# Saved data entries
= Beginning of Section =

(** ** Error classification *)

(** What [parseInt] returns: an integer or [NaN]. *)
Lemma parseInt_range (s : string) : parseInt s = NaN \/ exists n, parseInt s = num_of_Z n.
Proof.
  unfold parseInt. destruct (drop_spaces (list_ascii_of_string s)) as [|c t].
  - now left.
  - assert (H : forall l,
               match match l with
                     | [] => None
                     | c0 :: _ => if is_digit c0 then Some (digits_value 0 l) else None
                     end with
               | Some n => num_of_Z n
               | None => NaN
               end = NaN
               \/ exists n,
                   match match l with
                         | [] => None
                         | c0 :: _ => if is_digit c0 then Some (digits_value 0 l) else None
                         end with
                   | Some n => num_of_Z n
                   | None => NaN
                   end = num_of_Z n).
    { intros [|c0 l]; [now left|]. destruct (is_digit c0); [right; eauto|now left]. }
    assert (H' : forall l,
               match match l with
                     | [] => None
                     | c0 :: _ => if is_digit c0 then Some (digits_value 0 l) else None
                     end with
               | Some n => num_of_Z (- n)
               | None => NaN
               end = NaN
               \/ exists n,
                   match match l with
                         | [] => None
                         | c0 :: _ => if is_digit c0 then Some (digits_value 0 l) else None
                         end with
                   | Some n => num_of_Z (- n)
                   | None => NaN
                   end = num_of_Z n).
    { intros [|c0 l]; [now left|]. destruct (is_digit c0); [right; eauto|now left]. }
    destruct c as [[] [] [] [] [] [] [] []]; try apply (H (_ :: t)); try apply H; apply H'.
Qed.

(** The classification of a response that is not [ok], in the order
    [buildError] tests the status. *)
Lemma buildError_classification (r : Response) (context : RequestContext) :
  let payload := safeParseError r in
  let told := or_else (string_member "message" payload) (string_member "error" payload) in
  let e := buildError r context in
  status e = Some (num_of_Z (resp_status r))
  /\ (resp_status r = 401%Z \/ resp_status r = 403%Z ->
      class e = AuthErrorClass
      /\ message e = default "Unauthorized request." told)
  /\ (resp_status r = 429%Z ->
      class e = RateLimitErrorClass
      /\ retryAfter e =
         match Headers_get "retry-after" (resp_headers r) with
         | Some h => if nonempty h then Some (num_mul (parseInt h) (num_of_Z 1000)) else None
         | None => None
         end)
  /\ (resp_status r <> 401%Z -> resp_status r <> 403%Z -> resp_status r <> 429%Z ->
      class e = HTTPErrorClass
      /\ message e =
         default ("Request to " ++ pathname (ctx_url context) ++ " failed with status "
                  ++ string_of_Z (resp_status r) ++ ".") told).
Proof.
  intros payload told e. unfold e, buildError. fold payload. fold told.
  destruct (resp_status r =? 401)%Z eqn:E1; [apply Z.eqb_eq in E1|apply Z.eqb_neq in E1];
    (destruct (resp_status r =? 403)%Z eqn:E3; [apply Z.eqb_eq in E3|apply Z.eqb_neq in E3]);
    (destruct (resp_status r =? 429)%Z eqn:E9; [apply Z.eqb_eq in E9|apply Z.eqb_neq in E9]);
    simpl; repeat split; intros; try reflexivity; try lia; try (destruct H; lia).
Qed.

(** Every error [buildError] makes is an [HTTPError]. *)
Lemma buildError_is_HTTPError (r : Response) (context : RequestContext) :
  instanceof (Typed (buildError r context)) HTTPErrorClass = true.
Proof.
  unfold buildError.
  destruct ((resp_status r =? 401)%Z || (resp_status r =? 403)%Z); [reflexivity|].
  now destruct (resp_status r =? 429)%Z.
Qed.

(** The retry-after value of a 429 read off the header: absent without a
    header or with an empty one, a number of milliseconds when the header
    starts with an integer, and [NaN] for any other header. *)
Lemma retryAfter_cases (r : Response) (context : RequestContext) :
  resp_status r = 429%Z ->
  match Headers_get "retry-after" (resp_headers r) with
  | None => retryAfter (buildError r context) = None
  | Some h =>
      (h = "" /\ retryAfter (buildError r context) = None)
      \/ (exists n, parseInt h = num_of_Z n
                    /\ retryAfter (buildError r context) = Some (num_of_Z (n * 1000)))
      \/ (h <> "" /\ parseInt h = NaN /\ retryAfter (buildError r context) = Some NaN)
  end.
Proof.
  intros H429.
  destruct (buildError_classification r context) as (_ & _ & H & _).
  destruct (H H429) as [_ ->].
  destruct (Headers_get "retry-after" (resp_headers r)) as [h|]; [|reflexivity].
  destruct h as [|c h']; [left; now split|]. simpl.
  destruct (parseInt_range (String c h')) as [HN|(n & Hn)].
  - right. right. rewrite HN. repeat split. discriminate.
  - right. left. exists n. rewrite Hn. split; reflexivity.
Qed.

(** Claim C2, at an input where the code departs from it.  A 429 whose
    [retry-after] header is an HTTP date, which is not numeric, is
    classified as a [RateLimitError], but its retry-after value is not
    absent: it is [NaN]. *)
Theorem retry_after_of_a_date_header :
  let r := jsonResponse 429 (JObj [("message", JStr "Slow down")])
             [("retry-after", "Wed, 21 Oct 2015 07:28:00 GMT")] in
  let e := buildError r sample_context in
  ok r = false
  /\ class e = RateLimitErrorClass
  /\ message e = "Slow down"
  /\ retryAfter e = Some NaN
  /\ retryAfter e <> None.
Proof. repeat split. discriminate. Qed.

(** The cases the unit tests cover: 401 gives an [AuthError], and
    [retry-after: 2] gives 2000 ms. *)
Example buildError_unit_tests :
  class (buildError (jsonResponse 401 (JObj [("message", JStr "Invalid token");
                                              ("code", JStr "invalid_auth")]) [])
           sample_context) = AuthErrorClass
  /\ retryAfter (buildError (jsonResponse 429 (JObj [("message", JStr "Slow down")])
                               [("retry-after", "2")]) sample_context)
     = Some (num_of_Z 2000)
  /\ message (buildError (jsonResponse 502 JNull []) sample_context)
     = "Request to /v1/domains failed with status 502.".
Proof. repeat split. Qed.

(** ** The catch clause *)

Lemma runErrorInterceptors_from_spec (l : list ErrorInterceptor) (index : nat)
  (context : RequestContext) (error : thrown) :
  let given := {| ectx_url := ctx_url context; ectx_init := ctx_init context;
                  ectx_error := error |} in
  match first_throwing index l given with
  | None =>
      runErrorInterceptors_from index l context error
      = (Ok tt, error_interceptors_ran index (length l) given)
  | Some (i, t) =>
      (index <= i)%nat
      /\ runErrorInterceptors_from index l context error
         = (Throw t, error_interceptors_ran index (S (i - index)) given)
  end.
Proof.
  intros given. revert index.
  induction l as [|interceptor rest IH]; intros index; [reflexivity|].
  cbn [first_throwing runErrorInterceptors_from]. fold given.
  destruct (interceptor given) as [v|t].
  - specialize (IH (S index)).
    destruct (first_throwing (S index) rest given) as [[i t]|].
    + destruct IH as [Hle ->]. split; [lia|].
      replace (S (i - index)) with (S (S (i - S index))) by lia. reflexivity.
    + now rewrite IH.
  - split; [lia|]. now rewrite Nat.sub_diag.
Qed.

Lemma first_throwing_none (l : list ErrorInterceptor) (index : nat) (given : ErrorContext) :
  (forall interceptor, In interceptor l -> exists v, interceptor given = Ok v) ->
  first_throwing index l given = None.
Proof.
  revert index. induction l as [|interceptor rest IH]; intros index H; [reflexivity|].
  cbn [first_throwing]. destruct (H interceptor (or_introl eq_refl)) as [v ->].
  apply IH. intros i Hi. apply H. now right.
Qed.

(** What leaves the [catch] clause: the error it caught, unless an error
    interceptor throws. *)
Lemma dispatch_catch_spec (config : ResolvedClientConfig) (context : RequestContext)
  (error : thrown) :
  let registered := default [] (on_error (rc_interceptors config)) in
  let given := {| ectx_url := ctx_url context; ectx_init := ctx_init context;
                  ectx_error := error |} in
  dispatch_catch config context error
  = match first_throwing 0 registered given with
    | None => (error, error_interceptors_ran 0 (length registered) given)
    | Some (i, t) => (t, error_interceptors_ran 0 (S i) given)
    end.
Proof.
  intros registered given. unfold dispatch_catch, runErrorInterceptors. fold registered.
  pose proof (runErrorInterceptors_from_spec registered 0 context error) as Hrun.
  cbv zeta in Hrun. fold given in Hrun.
  destruct (first_throwing 0 registered given) as [[i t]|].
  - destruct Hrun as [_ ->]. now rewrite Nat.sub_0_r.
  - now rewrite Hrun.
Qed.

(** ** The final response *)

Lemma append_nil (s : string) : "" ++ s = s.
Proof. reflexivity. Qed.

Lemma append_cons (c : ascii) (a b : string) : String c a ++ b = String c (a ++ b).
Proof. reflexivity. Qed.

Lemma prefix_iff (p s : string) : String.prefix p s = true <-> exists post, s = p ++ post.
Proof.
  revert s. induction p as [|a p IH]; intros s.
  - split; [intros _; now exists s|]. intros _. now destruct s.
  - destruct s as [|b s]; simpl.
    + split; [discriminate|]. intros (post & H). rewrite append_cons in H. discriminate.
    + destruct (ascii_dec a b) as [->|Hne].
      * rewrite IH. split; intros (post & H); exists post.
        -- rewrite append_cons. now rewrite H.
        -- rewrite append_cons in H. now injection H.
      * split; [discriminate|]. intros (post & H). rewrite append_cons in H.
        injection H as H _. congruence.
Qed.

= End of Section =

# Work to complete
Above are the records. Print exactly, and only, the lines from the line with "(** The retry-after" to the line with "destruct (parseInt_range (String", both inclusive.

# Task result
(** The retry-after value of a 429 read off the header: absent without a
    header or with an empty one, a number of milliseconds when the header
    starts with an integer, and [NaN] for any other header. *)
Lemma retryAfter_cases (r : Response) (context : RequestContext) :
  resp_status r = 429%Z ->
  match Headers_get "retry-after" (resp_headers r) with
  | None => retryAfter (buildError r context) = None
  | Some h =>
      (h = "" /\ retryAfter (buildError r context) = None)
      \/ (exists n, parseInt h = num_of_Z n
                    /\ retryAfter (buildError r context) = Some (num_of_Z (n * 1000)))
      \/ (h <> "" /\ parseInt h = NaN /\ retryAfter (buildError r context) = Some NaN)
  end.
Proof.
  intros H429.
  destruct (buildError_classification r context) as (_ & _ & H & _).
  destruct (H H429) as [_ ->].
  destruct (Headers_get "retry-after" (resp_headers r)) as [h|]; [|reflexivity].
  destruct h as [|c h']; [left; now split|]. simpl.
  destruct (parseInt_range (String c h')) as [HN|(n & Hn)].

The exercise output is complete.